February 2016 – If the price is right?

Date Posted: Feb, 2016

By Rich Harvey, Managing Director propertybuyer

Now that the Sydney boom is over, how are agents and vendors going to tackle the question of price in the coming year? Will property prices correct, stabilise or possibly rise a few percent in the coming year? We also have some great events coming up for 2016 with industry leading commentators, keep an eye out in your newsletters for further details.

This February update includes:

1. If the price is right? Are the new underquoting laws actually working?
2. Seminars coming up – capitalise on Sydney’s infrastructure boom

 

1. If the price is right?

The NSW Government recently introduced new laws around the pricing of property. The so called “underquoting” guidelines issued by Fair Trading were designed to make agents provide a more accurate price guide and stop agents from bait pricing which would entice buyers to make an offer or attend auction when the expected selling price would be much higher than that quoted during the sales campaign.

One of the greatest frustrations of buyers is wasting time and money researching properties out of their price range. To be told the price guide is $1.2m for an auction property and “you’ve got a great chance of owning this property” but then come auction day it goes $300k over that and sells for $1.5m is so exasperating – this leads to tears and heartache in starting the search all over again.
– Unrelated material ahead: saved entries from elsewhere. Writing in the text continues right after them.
(** On records whose defect class is a string (["Unknown"] when the
    record has no prediction or no class), the counts of
    [get_defect_distribution] have one entry per class present, holding
    the number of records of that class, and the percentages have the
    same classes in the same order. *)
Theorem class_counts_are_frequencies (a : DataAggregator) :
  Forall (fun r => class_is_str r = true) (data a) ->
  data a <> [] ->
  exists (counts : list (pyval * Z)) (percentages : list (pyval * Q)),
    get_defect_distribution a = Ok (Distribution counts percentages)
    /\ NoDup (map fst counts)
    /\ map fst percentages = map fst counts
    /\ (forall key n, In (key, n) counts ->
          exists c, key = PStr c
            /\ n = Z.of_nat (List.length (class_group c (data a)))
            /\ (1 <= n)%Z)
    /\ (forall r, In r (data a) -> exists n, In (PStr (class_text r), n) counts).
Proof.
  intros Hok Hne.
  assert (Hinv0 : counts_inv []) by (repeat split; constructor).
  destruct (count_classes_frequency _ [] Hok Hinv0)
    as (counts & Hloop & (Hnd & Hstr & Hpos) & Hfreq).
  assert (Hok' : Forall (fun r => class_ok r = true) (data a)).
  { eapply Forall_impl; [|exact Hok]. apply class_is_str_ok. }
  destruct (DistributionFacts.count_classes_total _ [] Hok') as (counts' & Hloop' & Hsum).
  rewrite Hloop in Hloop'. injection Hloop' as <-.
  change (sum_values []) with 0%Z in Hsum. rewrite Z.add_0_l in Hsum.
  unfold get_defect_distribution.
  destruct (data a) as [|r0 t] eqn:E; [congruence|]. rewrite <- E in *.
  rewrite Hloop. cbn [bind]. rewrite Hsum.
  assert (Hlt : (0 <? Z.of_nat (List.length (data a)))%Z = true).
  { apply Z.ltb_lt. rewrite E. cbn [List.length]. lia. }
  rewrite Hlt. do 2 eexists. split; [reflexivity|]. split; [exact Hnd|].
  split; [now rewrite map_map|]. split.
  - intros key n Hin.
    assert (Hk : is_str key = true).
    { rewrite Forall_forall in Hstr. apply Hstr.
      apply (in_map fst) in Hin. exact Hin. }
    assert (Hn : (1 <= n)%Z).
    { rewrite Forall_forall in Hpos. apply Hpos.
      apply (in_map snd) in Hin. exact Hin. }
    destruct key as [| | |c| |]; try discriminate. exists c.
    split; [reflexivity|]. split; [|exact Hn].
    rewrite <- (get_at_In 0%Z _ _ _ Hnd Hin), Hfreq. cbn. lia.
  - intros r Hr.
    assert (Hnz : get_at 0%Z (class_text r) counts <> 0%Z).
    { rewrite Hfreq. change (get_at 0%Z (class_text r) []) with 0%Z.
      assert (Hin : In r (class_group (class_text r) (data a))).
      { unfold class_group. apply filter_In. split; [exact Hr|].
        apply String.eqb_refl. }
      destruct (class_group (class_text r) (data a)); [contradiction|].
      cbn [List.length]. lia. }
    apply get_at_found in Hnz. eauto.
Qed.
Under the new rules, the estimated selling price must be presented as a single figure or a price range. If using a price range, the highest price in the guide must be within 10 per cent of lowest price. Agents also have to adjust the price range during the sales campaign if they think the eventual price will move outside the range.

Across Sydney, sales agents are responding differently to the new regulations. Some agents are putting no price guides but just listing properties as “for sale” or auction. Others are embracing the price guide system and becoming far more transparent with their price expectations. Agents are no longer allowed to use terminology such as “offers over” or $750,000+”. Another key rule change is that agents have to keep written records of the prices they have quoted. This will make it interesting for those agents that had loose lips and quoted different figures to different buyers.

The key message for buyers is still the same – “Buyer Beware”. While the intentions of the new regulations are admirable, buyers cannot be complacent and glibly trust the new price guides. Buyers should do extensive research and review at least 20 comparable sales in the area. Visit several auctions to get a feel for what is happening in the market. Research the volume of sales, days on market, vendor discounting and auction clearance rates to get a sense of market strength.

The market in 2016 is changing yet again and it is easy to get confused by media messages and agent speak. A local expert buyers agent can help you evaluate and negotiate the right price to pay for a property. They know the local market and the “modus operandi” (how an agent ticks) and can give you unbiased information and representation in the buying process.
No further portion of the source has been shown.